- **PROBLEM STATEMENT**:
Using the listing below, copy exactly the lines from the one containing "kube.DryRun := false" to the one containing "Hdry & Hreset).", both lines included, and no others.

- Opening Delimiter -

Lemma activation_functions_lookup (h : Handler (R:=R)) (name : string) :
  activation_functions h !! name =
    if bool_decide (name = "sigmoid")
    then Some (BoundAct h sigmoid, BoundDeriv h sigmoid)
    else if bool_decide (name = "tanh")
    then Some (BoundAct h tanh, BoundDeriv h tanh)
    else if bool_decide (name = "linear")
    then Some (LambdaId, PyInt 1)
    else if bool_decide (name = "rel")
    then Some (BoundAct h rel, BoundDeriv h rel)
    else None.
Proof.
  unfold activation_functions.
  repeat (case_bool_decide; [by simplify_map_eq|]).
  by simplify_map_eq.
Qed.

(** The outcome of [FeedForwardLayer.set_handler] by the name looked
    up in the table. *)
Lemma set_handler_cases (self : layer (R:=R)) (h : Handler) :
  cls self = FeedForwardLayer →
  let name := kwargs_get (kwargs self) "act_func" "tanh" in
  let bound := with_handler self (Some h) in
  (kwargs self !! "act_func" = None → name = "tanh")
  ∧ (name = "sigmoid" →
     set_handler self h =
       (with_act_func bound (Some (BoundAct h sigmoid))
                      (Some (BoundDeriv h sigmoid)), Ok tt))
  ∧ (name = "tanh" →
     set_handler self h =
       (with_act_func bound (Some (BoundAct h tanh))
                      (Some (BoundDeriv h tanh)), Ok tt))
  ∧ (name = "linear" →
     set_handler self h =
       (with_act_func bound (Some LambdaId) (Some (PyInt 1)), Ok tt))
  ∧ (name = "rel" →
     set_handler self h =
       (with_act_func bound (Some (BoundAct h rel))
                      (Some (BoundDeriv h rel)), Ok tt))
  ∧ (name ∉ ["sigmoid"; "tanh"; "linear"; "rel"] →
     set_handler self h = (bound, Raise (KeyError name))).
Proof.
  intros Hcls name bound.
  unfold set_handler, FeedForwardLayer_set_handler. rewrite Hcls.
  cbn [kwargs with_handler]. fold name. fold bound.
  rewrite activation_functions_lookup.
  split_and!.
  - intros Hnone. unfold name, kwargs_get. by rewrite Hnone.
  - by intros ->.
  - by intros ->.
  - by intros ->.
  - by intros ->.
  - intros Hout.
    repeat case_bool_decide; try done; exfalso; apply Hout; set_solver.
Qed.
(** [#[derive(Serialize, Deserialize)] enum ChatStreamEvent]: struct variants. *)
Definition ser_event (e : ChatStreamEvent) : sv :=
  match e with
  | Start r => SvStructVariant "ChatStreamEvent" "Start" [("role", ser_role r)]
  | TextDelta t => SvStructVariant "ChatStreamEvent" "TextDelta" [("text", ser_string t)]
  | ToolCallStart id n =>
      SvStructVariant "ChatStreamEvent" "ToolCallStart"
        [("id", ser_string id); ("name", ser_string n)]
  | ToolCallDelta id i =>
      SvStructVariant "ChatStreamEvent" "ToolCallDelta"
        [("id", ser_string id); ("input", ser_string i)]
  | ToolCallEnd id => SvStructVariant "ChatStreamEvent" "ToolCallEnd" [("id", ser_string id)]
  | End u => SvStructVariant "ChatStreamEvent" "End" [("usage", ser_option ser_usage u)]
  end.
Definition de_event (v : sv) : option ChatStreamEvent :=
  match v with
  | SvStructVariant _ var fs =>
      if String.eqb var "Start" then
        let* r := req_field "role" fs de_role in Some (Start r)
      else if String.eqb var "TextDelta" then
        let* t := req_field "text" fs de_string in Some (TextDelta t)
      else if String.eqb var "ToolCallStart" then
        let* id := req_field "id" fs de_string in
        let* n := req_field "name" fs de_string in Some (ToolCallStart id n)
      else if String.eqb var "ToolCallDelta" then
        let* id := req_field "id" fs de_string in
        let* i := req_field "input" fs de_string in Some (ToolCallDelta id i)
      else if String.eqb var "ToolCallEnd" then
        let* id := req_field "id" fs de_string in Some (ToolCallEnd id)
      else if String.eqb var "End" then
        let* u := opt_field "usage" fs de_usage in Some (End u)
      else None
  | _ => None
  end.
Lemma calculatePercentile_index (unrepresentable : spec_float -> Z)
      (sorted : list Z) (p : spec_float) (idx : Z) :
  0 < Go.len sorted -> 0 <= idx ->
  float64.truncate (float64.mul (float64.ofInt (Go.len sorted)) p) = Some idx ->
  loadtest.calculatePercentile unrepresentable sorted p =
    Go.Ok (nth (Z.to_nat (Z.min idx (Go.len sorted - 1))) sorted 0).
Proof.
  intros Hlen Hidx Ht.
  unfold loadtest.calculatePercentile, float64.toInt. rewrite Ht.
  destruct (Z.eqb_spec (Go.len sorted) 0) as [?|_]; [lia|].
  assert (E : (if Go.len sorted <=? idx then Go.len sorted - 1 else idx) =
              Z.min idx (Go.len sorted - 1)).
  { destruct (Z.leb_spec (Go.len sorted) idx); lia. }
  rewrite E. clear E.
  set (i := Z.min idx (Go.len sorted - 1)).
  assert (Hi : 0 <= i < Go.len sorted) by (unfold i; lia).
  unfold Go.index. destruct (Z.ltb_spec i 0) as [?|_]; [lia|].
  destruct (nth_error sorted (Z.to_nat i)) as [v|] eqn:Ev.
  - f_equal. symmetry. apply nth_error_nth. exact Ev.
  - apply nth_error_None in Ev. unfold Go.len in Hi. lia.
Qed.

Lemma calculatePercentile_total (unrepresentable : spec_float -> Z)
      (sorted : list Z) (p : spec_float) :
  Go.len sorted < 2 ^ 60 ->
  float64.nonneg p = true -> float64.belowTwo p ->
  exists v, loadtest.calculatePercentile unrepresentable sorted p = Go.Ok v.
Proof.
  intros Hlt Hn Hb.
  destruct (Z.eq_dec (Go.len sorted) 0) as [Hz|Hnz].
  - exists 0. unfold loadtest.calculatePercentile. rewrite Hz. reflexivity.
  - assert (Hlen : 0 < Go.len sorted) by (unfold Go.len in *; lia).
    destruct (percentile_index_fits (Go.len sorted) p (conj Hlen Hlt) Hb) as [idx Ht].
    pose proof (percentile_index_nonneg _ _ _ Hlen Hn Ht) as Hidx.
    eexists. apply (calculatePercentile_index _ _ _ idx Hlen Hidx Ht).
Qed.

(** C7.  For every non-empty sample list (of fewer than 2^60 samples) and
    every percentile [p], a double with 0 <= p <= 1, calculatePercentile
    returns the element at index floor(p * count), the product being the
    float64 product the code computes, clamped to the last index; for the
    samples 10, 20, 30, 40, 50 the percentiles 0.50, 0.90 and 0.99 select
    30, 50 and 50. *)
Theorem percentile_nearest_rank (unrepresentable : spec_float -> Z)
        (sorted : list Z) (p : spec_float) :
  sorted <> [] ->
  Go.len sorted < 2 ^ 60 ->
  valid_binary float64.prec float64.emax p = true ->
  float64.nonneg p = true ->
  SFleb p (float64.ofInt 1) = true ->
  (exists idx,
     float64.truncate (float64.mul (float64.ofInt (Go.len sorted)) p) = Some idx /\
     0 <= Z.min idx (Go.len sorted - 1) < Go.len sorted /\
     loadtest.calculatePercentile unrepresentable sorted p =
       Go.Ok (nth (Z.to_nat (Z.min idx (Go.len sorted - 1))) sorted 0)) /\
  loadtest.calculatePercentile unrepresentable [10; 20; 30; 40; 50]
    (float64.decimal 50 100) = Go.Ok 30 /\
  loadtest.calculatePercentile unrepresentable [10; 20; 30; 40; 50]
    (float64.decimal 90 100) = Go.Ok 50 /\
  loadtest.calculatePercentile unrepresentable [10; 20; 30; 40; 50]
    (float64.decimal 99 100) = Go.Ok 50.
Proof.
  intros Hne Hlt Hv Hn Hle.
  split; [|repeat split; vm_compute; reflexivity].
  assert (Hlen : 0 < Go.len sorted).
  { unfold Go.len. destruct sorted; [contradiction|simpl; lia]. }
  pose proof (at_most_one_belowTwo p Hv Hn Hle) as Hb.
  destruct (percentile_index_fits (Go.len sorted) p (conj Hlen Hlt) Hb) as [idx Ht].
  pose proof (percentile_index_nonneg _ _ _ Hlen Hn Ht) as Hidx.
  exists idx. split; [exact Ht|]. split; [lia|].
  apply (calculatePercentile_index _ _ _ idx Hlen Hidx Ht).
Qed.
Lemma kube_dry_run_apply_is_inert_witness :
  kube.fresh_calls examples.client0
    (kube.Create (cluster := examples.demoCluster) examples.widgets "crd"
       {| kube.ForceReplicas := None |} examples.client0).2
  = [kube.CallApply {| kube.ri_gvr := examples.crds; kube.ri_namespace := None |}
       "widgets.example.com" "crd" (kube.sentApplyOptions false);
     kube.CallMapperReset]
  /\ kube.fresh_calls examples.client0
       (kube.Apply (cluster := examples.demoCluster) examples.widgets "crd"
          {| kube.DryRun := false |} examples.client0).2
     = [kube.CallApply {| kube.ri_gvr := examples.crds; kube.ri_namespace := None |}
          "widgets.example.com" "crd" (kube.sentApplyOptions false);
        kube.CallMapperReset]
  /\ kube.fresh_calls examples.client0
       (kube.Apply (cluster := examples.demoCluster) examples.widgets "crd"
          {| kube.DryRun := true |} examples.client0).2
     = [kube.CallApply {| kube.ri_gvr := examples.crds; kube.ri_namespace := None |}
          "widgets.example.com" "crd" (kube.sentApplyOptions true)]
  /\ kube.clusterCache
       (kube.Apply (cluster := examples.demoCluster) examples.widgets "crd"
          {| kube.DryRun := true |} examples.client0).2 = ∅.
Proof.
  destruct (kube_dry_run_apply_is_inert (cluster := examples.demoCluster)
              examples.client0 examples.widgets "crd") as ((Hcache & _) & Hdry & Hreset).
  split; [| split; [| split; [| exact Hcache]]].
  - destruct (Hreset examples.crds false
                (kube.ByCreate "crd" {| kube.ForceReplicas := None |}) "crd"
                eq_refl eq_refl) as (_ & Hcalls & _);
      [intros patch; discriminate | reflexivity | exact Hcalls].
  - destruct (Hreset examples.crds false (kube.ByApply "crd") "crd" eq_refl eq_refl)
      as (_ & Hcalls & _);
      [intros patch; discriminate | reflexivity | exact Hcalls].
  - exact (proj1 (Hdry examples.crds false eq_refl eq_refl)).
Defined.

(** ** The queries of the plan *)

Section PlanQueries.
Context {U Any : Type} (Sprintf : string -> list Any -> string).
Import errors plan.

Implicit Types (p : Plan U) (op : operation.Operation U).

(** [lo.Must] over [Operation] is the lookup of the formatted key among the
    vertices. *)
Lemma Must_Operation p idFormat a :
  Must (Operation Sprintf p idFormat a)
  = graph.vertices (graph p) !! Sprintf idFormat a.
Proof.
  unfold Must, Operation, graph.Vertex.
  by destruct (graph.vertices (graph p) !! Sprintf idFormat a).
Qed.

(** A key of the graph that formatting leaves alone is found under itself. *)
Lemma plain_keys_lookup p opID :
  plain_keys Sprintf p ->
  is_Some (graph.vertices (graph p) !! opID) ->
  Sprintf opID [] = opID.
Proof. intros Hplain [op Hop]. exact (Hplain opID op Hop). Qed.

Lemma nonempty_nil {A} : nonempty (@nil A) = false.
Proof. done. Qed.

Lemma nonempty_false {A} (l : list A) : nonempty l = false -> l = [].
Proof.
  destruct l; [done |]. unfold nonempty. cbn. intros Hf.
  apply bool_decide_eq_false in Hf. lia.
Qed.

(** When formatting leaves every key alone, [Operations] does not panic and
    returns the vertices of the graph. *)
Lemma Operations_spec p :
  plain_keys Sprintf p ->
  exists ops,
    Operations Sprintf p = Some (ops, nonempty ops, None)
    /\ forall op, op ∈ ops <-> is_vertex p op.
Proof.
  intros Hplain.
  assert (forall k, is_Some (graph.vertices (graph p) !! k) ->
            Must (Operation Sprintf p k []) = graph.vertices (graph p) !! k) as Hmust.
  { intros k Hk. by rewrite Must_Operation, (plain_keys_lookup p k Hplain Hk). }
  unfold Operations, graph.AdjacencyMap.
  set (adj := map_imap _ _).
  assert (forall k, k ∈ (map_to_list adj).*1 <-> is_Some (graph.vertices (graph p) !! k))
    as Hkeys.
  { intros k. rewrite list_elem_of_fmap. split.
    - intros ([k' s] & -> & Hin). apply elem_of_map_to_list in Hin.
      unfold adj in Hin. rewrite map_lookup_imap in Hin. cbn in *.
      destruct (graph.vertices (graph p) !! k'); [eauto | done].
    - intros [v Hv]. exists (k, graph.successors (graph p) k). split; [done |].
      apply elem_of_map_to_list. unfold adj. rewrite map_lookup_imap, Hv. done. }
  destruct (mapM (fun opID => Must (Operation Sprintf p opID [])) (map_to_list adj).*1)
    as [ops |] eqn:Hm.
  - exists ops. split; [done |]. apply mapM_Some in Hm. intros op. split.
    + intros Hin. apply list_elem_of_lookup in Hin as [i Hi].
      destruct (Forall2_lookup_r _ _ _ _ _ Hm Hi) as (k & Hki & Hk).
      rewrite Hmust in Hk by (apply Hkeys; by eapply list_elem_of_lookup_2).
      by exists k.
    + intros [k Hk]. assert (k ∈ (map_to_list adj).*1) as Hin by (apply Hkeys; eauto).
      apply list_elem_of_lookup in Hin as [i Hi].
      destruct (Forall2_lookup_l _ _ _ _ _ Hm Hi) as (op' & Hop' & Hk').
      rewrite Hmust, Hk in Hk' by eauto. simplify_eq. by eapply list_elem_of_lookup_2.
  - exfalso. assert (is_Some (mapM (fun opID => Must (Operation Sprintf p opID []))
                                (map_to_list adj).*1)) as [? ?]; [| congruence].
    apply mapM_is_Some, Forall_forall. intros k Hin. cbn.
    rewrite Hmust by (by apply Hkeys). by apply Hkeys.
Qed.

(** Under the same condition a query by status does not panic and keeps the
    vertices in that status. *)
Lemma operationsWithStatus_spec s p :
  plain_keys Sprintf p ->
  exists ops,
    operationsWithStatus Sprintf s p = Some (ops, nonempty ops, None)
    /\ forall op, op ∈ ops <-> (is_vertex p op /\ operation.Status' op = s).
Proof.
  intros Hplain. destruct (Operations_spec p Hplain) as (ops & Hops & Hin).
  unfold operationsWithStatus. rewrite Hops. cbn.
  destruct (nonempty ops) eqn:Hne; cbn.
  - eexists. split; [done |]. intros op. rewrite list_elem_of_filter, Hin. tauto.
  - exists []. split; [done |]. apply nonempty_false in Hne. subst ops.
    intros op. rewrite <- Hin. split; [by intros ?%elem_of_nil | by intros [?%elem_of_nil _]].
Qed.

(** The tail shared by the Worthy queries that select by kind. *)
Lemma filtered_query_spec (kinds : list operation.OpType) (message : string)
    (inner : option Found) (P : operation.Operation U -> Prop) :
  (exists ops, inner = Some (ops, nonempty ops, None) /\ forall op, op ∈ ops <-> P op) ->
  exists ops,
    ('(inOps, found, e) ← inner;
     match e with
     | Some e => Some ([], false, Some (Errorf message [] e))
     | None =>
         if negb found then Some ([], false, None)
         else let kept := filter (fun op => operation.Type' op ∈ kinds) inOps in
              Some (kept, nonempty kept, None)
     end) = Some (ops, nonempty ops, None)
    /\ forall op, op ∈ ops <-> (P op /\ operation.Type' op ∈ kinds).
Proof.
  intros (inOps & -> & Hin). cbn.
  destruct (nonempty inOps) eqn:Hne; cbn.
  - eexists. split; [done |]. intros op. rewrite list_elem_of_filter, Hin. tauto.
  - exists []. split; [done |]. apply nonempty_false in Hne. subst inOps.
    intros op. rewrite <- Hin. split; [by intros ?%elem_of_nil | by intros [?%elem_of_nil _]].
Qed.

- Closing Delimiter -

- **TASK SOLUTION**:
          {| kube.DryRun := false |} examples.client0).2
     = [kube.CallApply {| kube.ri_gvr := examples.crds; kube.ri_namespace := None |}
          "widgets.example.com" "crd" (kube.sentApplyOptions false);
        kube.CallMapperReset]
  /\ kube.fresh_calls examples.client0
       (kube.Apply (cluster := examples.demoCluster) examples.widgets "crd"
          {| kube.DryRun := true |} examples.client0).2
     = [kube.CallApply {| kube.ri_gvr := examples.crds; kube.ri_namespace := None |}
          "widgets.example.com" "crd" (kube.sentApplyOptions true)]
  /\ kube.clusterCache
       (kube.Apply (cluster := examples.demoCluster) examples.widgets "crd"
          {| kube.DryRun := true |} examples.client0).2 = ∅.
Proof.
  destruct (kube_dry_run_apply_is_inert (cluster := examples.demoCluster)
              examples.client0 examples.widgets "crd") as ((Hcache & _) & Hdry & Hreset).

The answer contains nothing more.